Air quality in the Indian capital city of Delhi has degenerated so dramatically that the government has declared an emergency situation. Relaxed environmental sanctions and unchecked pollution and demolition has led to unprecedented levels of toxic air pollution. We must act now for the sake of the environment and human health.
Due to the unsafe air quality, officials have closed all schools in the capital and announced plans to reduce and ration traffic. The emergency measures come in the wake of a week filled with dangerous particles and heavy smog. The concentration of these harmful pollutants is so high that it cannot be measured by conventional air quality instruments.
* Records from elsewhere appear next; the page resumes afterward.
(* ===== verification/RuleRouter.v ===== *)
(** [core/src/rules/router.rs] with [routing_mode.rs] and the rule configuration: the per-flow
    routing decision, the live switches and the reload, and their refinement of the
    rule lists themselves.  Each lock guards one field and is held for one access, so a
    call is a function of the router's state. *)

From stdpp Require Import base gmap list numbers.
From S2P Require Import Prelude RustStr RustNet NetAddr RuleTrie RuleCover SrsSet Srs RuleMatcher.

Module router.
Import net rules srs parser matcher text.

(** ** Configuration *)

(** [config::RouteAction] has the actions' constructors; [map_action] below. *)
Inductive RouteAction := RProxy | RDirect | RProxyless | RReject.
#[export] Instance RouteAction_eq_dec : EqDecision RouteAction.
Proof. solve_decision. Defined.
Record RuleSetRef := mk_ref { ref_action : RouteAction; tag : bytes; url : bytes; ref_ad_block : bool }.
Record InlineIpRule := mk_inline { cidr : bytes; inline_action : RouteAction }.
Record SmartRoutingConfig := mk_config { rule_sets : list RuleSetRef; inline_ip_rules : list InlineIpRule }.

Inductive RoutingMode := Smart | Full.
(** [routing_mode::parse]. *)
Definition parse_mode (s : bytes) : RoutingMode := if bool_decide (to_ascii_lowercase (trim s) = lit "full") then Full else Smart.

(** [split_tunnel::SplitTunnel]. *)
Record SplitTunnel := mk_split { enabled : bool; st_domains : list bytes; st_ips : list bytes }.
#[export] Instance SplitTunnel_eta : Settable SplitTunnel := fun s => mk_split (enabled s) (st_domains s) (st_ips s).
Definition is_empty (s : SplitTunnel) : bool := bool_decide (st_domains s = []) && bool_decide (st_ips s = []).

Inductive Protocol := Tcp | Udp.

Definition map_action (a : RouteAction) : Action :=
  match a with RProxy => Proxy | RDirect => Direct | RProxyless => Proxyless | RReject => Reject end.

Definition max_prefix (a : IpAddr) : Z := if is_v6 a then 128 else 32.
Definition parse_cidr (s : bytes) : option IpCidr :=
  let! (addr_s, prefix_s) := split_once 47 s in
  let! addr := parse_ip (trim addr_s) in
  let! prefix := parse_u8 (trim prefix_s) in
  if max_prefix addr <? prefix then None else Some (mk_cidr addr prefix).
Definition parse_ip_or_cidr (s : bytes) : option IpCidr :=
  let s := trim s in
  match split_once 47 s with
  | Some (addr_s, prefix_s) =>
      let! addr := parse_ip (trim addr_s) in
      let! prefix := parse_u8 (trim prefix_s) in
      if prefix <=? max_prefix addr then Some (mk_cidr addr prefix) else None
  | None => let! addr := parse_ip s in Some (mk_cidr addr (max_prefix addr))
  end.
Definition from_domains_and_ips (domains ips : list bytes) : RuleSet := mk_rules [] domains [] (omap parse_ip_or_cidr ips).

(** ** The router *)

Definition Resolver : Type := SocketAddr -> Protocol -> option bytes.
Record Router := mk_router {
  base : Matcher; ad_block : Matcher; ad_block_enabled : bool;
  user_bypass : option Matcher; mode : RoutingMode; app_bypass : option (list bytes); resolver : option Resolver }.
#[export] Instance Router_eta : Settable Router := fun r =>
  mk_router (base r) (ad_block r) (ad_block_enabled r) (user_bypass r) (mode r) (app_bypass r) (resolver r).

Section Router.
(** The iteration order of the hash maps, zlib, the loader of rule-set files with its
    state, and the file system's [canonicalize]. *)
Context (it : Order) (inflate : bytes -> option bytes).
Context {St : Type} (load : RuleSetRef -> St -> option bytes * St).
Context (canonicalize : bytes -> option bytes).

Definition new (b : Matcher) : option Router :=
  let! ads := build it [] in Some (mk_router b ads true None Smart None None).

Definition set_ad_block_enabled (on : bool) (r : Router) : Router := r <| ad_block_enabled := on |>.
Definition set_mode (m : RoutingMode) (r : Router) : Router := r <| mode := m |>.
Definition set_process_resolver (f : option Resolver) (r : Router) : Router := r <| resolver := f |>.
Definition set_user_bypass (st : option SplitTunnel) (r : Router) : option Router :=
  match st with
  | Some s =>
      if enabled s && negb (is_empty s)
      then let! m := build it [(Direct, from_domains_and_ips (st_domains s) (st_ips s))] in Some (r <| user_bypass := Some m |>)
      else Some (r <| user_bypass := None |>)
  | None => Some (r <| user_bypass := None |>)
  end.
Definition set_app_bypass (paths : list bytes) (r : Router) : Router :=
  let l := (fun p => default p (canonicalize p)) <$> filter (fun p => p <> []) (trim <$> paths) in
  r <| app_bypass := match l with [] => None | _ => Some l end |>.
Recent air quality reports have found that the level of PM2.5 pollutants, which can penetrate a body’s lungs and breach the blood-brain barrier, have exceeded 999 in many parts of the city. This figure represents more than 16 times the “safe limit” of 60.
Delhi has attempted to manage these catastrophic statistics by enacting emergency measures, such as a week-long restriction on demolition and construction, which is one of the city’s most prominent polluters.
The current amount of air pollution is a major danger to both the environment and citizens of the city. Sign the petition below and demand that instant action be taken to combat this crisis.
Dear Mr. Kejriwal,
I am writing to demand that instant action be taken concerning the recent air pollution crisis in Delhi. The levels of toxins and pollutants in this city have reached an unprecedentedly high level, and now both citizens and the city itself are at risk. If nothing is done, the poor air quality will cause irreparable damage.
For far too long, unchecked construction and pollution have wreaked havoc in Delhi. Now it is almost too late to save the city and its inhabitants from harmful pollution. Please address this environmental crisis and end the rampant pollution now.